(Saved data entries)
****************************************
(** One call of the compressor. *)
Lemma encode_turn c data dir o c' n bs r :
  buf_ok o -> cctx_ok dir c ->
  ZSTD_compressStream2 c data ZSTD_CStreamOutSize dir = (c', Some (n, bs, r)) ->
  let o1 := h2_reserve_encoded ZSTD_CStreamOutSize o in
  let o2 := append_encoded bs
              (set_encoder (Some c') (encoder_started o1) (encoder_finished o1) o1) in
  encodes c (take n data) o c' o2 /\ same_flags o o2.
Proof.
  intros Hb Hok Hc o1 o2. apply compress_spec in Hc as (_&Hl&Hi&Ho&_&Hp&_); [|done].
  destruct (reserve_spec ZSTD_CStreamOutSize o Hb) as (Hbk&Hb1&_&Hf&Hroom). fold o1 in Hbk, Hb1, Hf, Hroom.
  destruct (append_spec bs (set_encoder (Some c') (encoder_started o1) (encoder_finished o1) o1))
    as (Hbk2&Hb2&He2&Hf2); [done|simpl; lia|]. fold o2 in Hbk2, Hb2, He2, Hf2.
  split; [|eapply same_flags_trans; [exact Hf|exact Hf2]].
  split_and!; try done. exists bs. split; [done|]. rewrite Hbk2. f_equal. exact Hbk.
Qed.

Lemma encode_spec fuel c data o r o' :
  h2_encode_locked fuel c data o = Some (r, o') -> r = 0 ->
  buf_ok o -> (forall dir, cctx_ok dir c) ->
  same_flags o o' /\ exists c', encodes c data o c' o' /\ forall dir, cctx_ok dir c'.
Proof.
  revert c data o. induction fuel as [|fuel IH]; intros c data o He -> Hb Hok; [done|].
  simpl in He. destruct (ZSTD_compressStream2 _ _ _ _) as [c1 [[[n bs] rem]|]] eqn:Ec; [|done].
  destruct (encode_turn _ _ _ _ _ _ _ _ Hb (Hok _) Ec) as [Hturn Hf].
  apply compress_spec in Ec as (Hn&_&_&_&_&_&_&_&Hok1&_); [|done].
  specialize (Hok1 ltac:(done)). case_bool_decide as Hd.
  - injection He as <-. split; [done|]. exists c1. split; [|done].
    rewrite <- (take_drop n data), Hd, app_nil_r. exact Hturn.
  - destruct (IH _ _ _ He eq_refl (proj1 Hturn) Hok1) as (Hf'&c'&Henc&Hok').
    split; [by eapply same_flags_trans|]. exists c'. split; [|done].
    rewrite <- (take_drop n data). by eapply encodes_trans.
Qed.

Lemma terminal_spec fuel c finish o r o' :
  h2_encode_terminal_locked fuel c finish o = Some (r, o') -> r = 0 -> buf_ok o ->
  cctx_ok (if finish then ZSTD_e_end else ZSTD_e_flush) c ->
  encoder_started o' = encoder_started o /\
  encoder_finished o' = (finish || encoder_finished o) /\
  provider_submitted o' = provider_submitted o /\ provider_deferred o' = provider_deferred o /\
  exists c', encodes c [] o c' o' /\ contents (cctx_output c') = cctx_input c' /\
    (finish = false -> forall dir, cctx_ok dir c').
Proof.
  revert c o. induction fuel as [|fuel IH]; intros c o He -> Hb Hok; [done|].
  simpl in He. set (dir := if finish then ZSTD_e_end else ZSTD_e_flush) in *.
  destruct (ZSTD_compressStream2 _ _ _ _) as [c1 [[[n bs] rem]|]] eqn:Ec; [|done].
  destruct (encode_turn _ _ _ _ _ _ _ _ Hb Hok Ec) as [Hturn Hf]. rewrite take_nil in Hturn.
  apply compress_spec in Ec as (Hn&_&_&_&_&_&Hall&_&Hokf&Hoke); [|done].
  destruct (rem =? 0)%nat eqn:Er; [apply Nat.eqb_eq in Er|apply Nat.eqb_neq in Er].
  - injection He as <-. destruct Hf as (Hf1&Hf2&Hf3&Hf4&_).
    assert (contents (cctx_output c1) = cctx_input c1).
    { apply Hall; [|simpl in *; lia|done]. unfold dir. by destruct finish. }
    unfold dir in *. destruct finish; simpl.
    + split_and!; [exact Hf1|done|exact Hf3|exact Hf4|].
      exists c1. split_and!; [exact Hturn|done|done].
    + split_and!; [exact Hf1|exact Hf2|exact Hf3|exact Hf4|].
      exists c1. split_and!; [exact Hturn|done|]. intros _. by apply Hokf.
  - destruct (IH _ _ He eq_refl (proj1 Hturn) (Hoke Er)) as (?&?&?&?&c'&Henc&Hc&Hfin).
    destruct Hf as (Hf1&Hf2&Hf3&Hf4&_). split_and!; [congruence..|]. exists c'.
    split_and!; [|done..]. by eapply (encodes_trans _ _ _ [] []).
Qed.

(** Both loops return: every turn but the last takes input or produces output. *)
Lemma encode_total fuel c data o :
  (forall dir, cctx_ok dir c) -> (length data + cctx_bound c data < fuel)%nat ->
  is_Some (h2_encode_locked fuel c data o).
Proof.
  revert c data o. induction fuel as [|fuel IH]; intros c data o Hok Hf; [lia|].
  simpl. destruct (ZSTD_compressStream2 _ _ _ _) as [c1 [[[n bs] rem]|]] eqn:Ec; [|done].
  apply compress_spec in Ec as (Hn&_&_&_&Hbd&_&_&Hprog&Hok1&_); [|done].
  case_bool_decide as Hd; [done|]. apply IH; [by apply Hok1|]. rewrite length_drop.
  assert (data <> []) as Hne by (intros ->; by rewrite drop_nil in Hd).
  destruct (Hprog out_size_positive (or_introl Hne)) as [?|Hbs]; [lia|].
  destruct bs; [done|]. simpl in Hbd. lia.
Qed.

Lemma terminal_total fuel c (finish : bool) o :
  cctx_ok (if finish then ZSTD_e_end else ZSTD_e_flush) c -> (cctx_bound c [] < fuel)%nat ->
  is_Some (h2_encode_terminal_locked fuel c finish o).
Proof.
  revert c o. induction fuel as [|fuel IH]; intros c o Hok Hf; [lia|].
  simpl. destruct (ZSTD_compressStream2 _ _ _ _) as [c1 [[[n bs] rem]|]] eqn:Ec; [|done].
  apply compress_spec in Ec as (Hn&_&_&_&Hbd&_&_&Hprog&_&Hoke); [|done].
  destruct (rem =? 0)%nat eqn:Er; [done|apply Nat.eqb_neq in Er].
  apply IH; [by apply Hoke|]. rewrite drop_nil in Hbd. simpl in Hn.
  destruct (Hprog out_size_positive (or_intror Er)) as [?|Hbs]; [lia|].
  destruct bs; [done|]. simpl in Hbd. lia.
Qed.
End Encoding.

(** * Runs *)

Inductive send_event :=
  | Accepted (id : Z) (bytes : list byte)
  | Framed (frame : data_frame)
  | Broken (id : Z).

Definition frame_part (id : Z) (f : data_frame) : list byte :=
  if id =? df_stream f then df_payload f else [].

Definition accepted_part (id : Z) (e : send_event) : list byte :=
  match e with Accepted id' bytes => if id =? id' then bytes else [] | _ => [] end.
****************************************
> [WORK INSTRUCTIONS]
The line containing "End Encoding." begins the span, and the last line of the records above ends it. Return that span exactly, and nothing outside it.

> [WRITTEN REPLY]
End Encoding.

(** * Runs *)

Inductive send_event :=
  | Accepted (id : Z) (bytes : list byte)
  | Framed (frame : data_frame)
  | Broken (id : Z).

Definition frame_part (id : Z) (f : data_frame) : list byte :=
  if id =? df_stream f then df_payload f else [].

Definition accepted_part (id : Z) (e : send_event) : list byte :=
  match e with Accepted id' bytes => if id =? id' then bytes else [] | _ => [] end.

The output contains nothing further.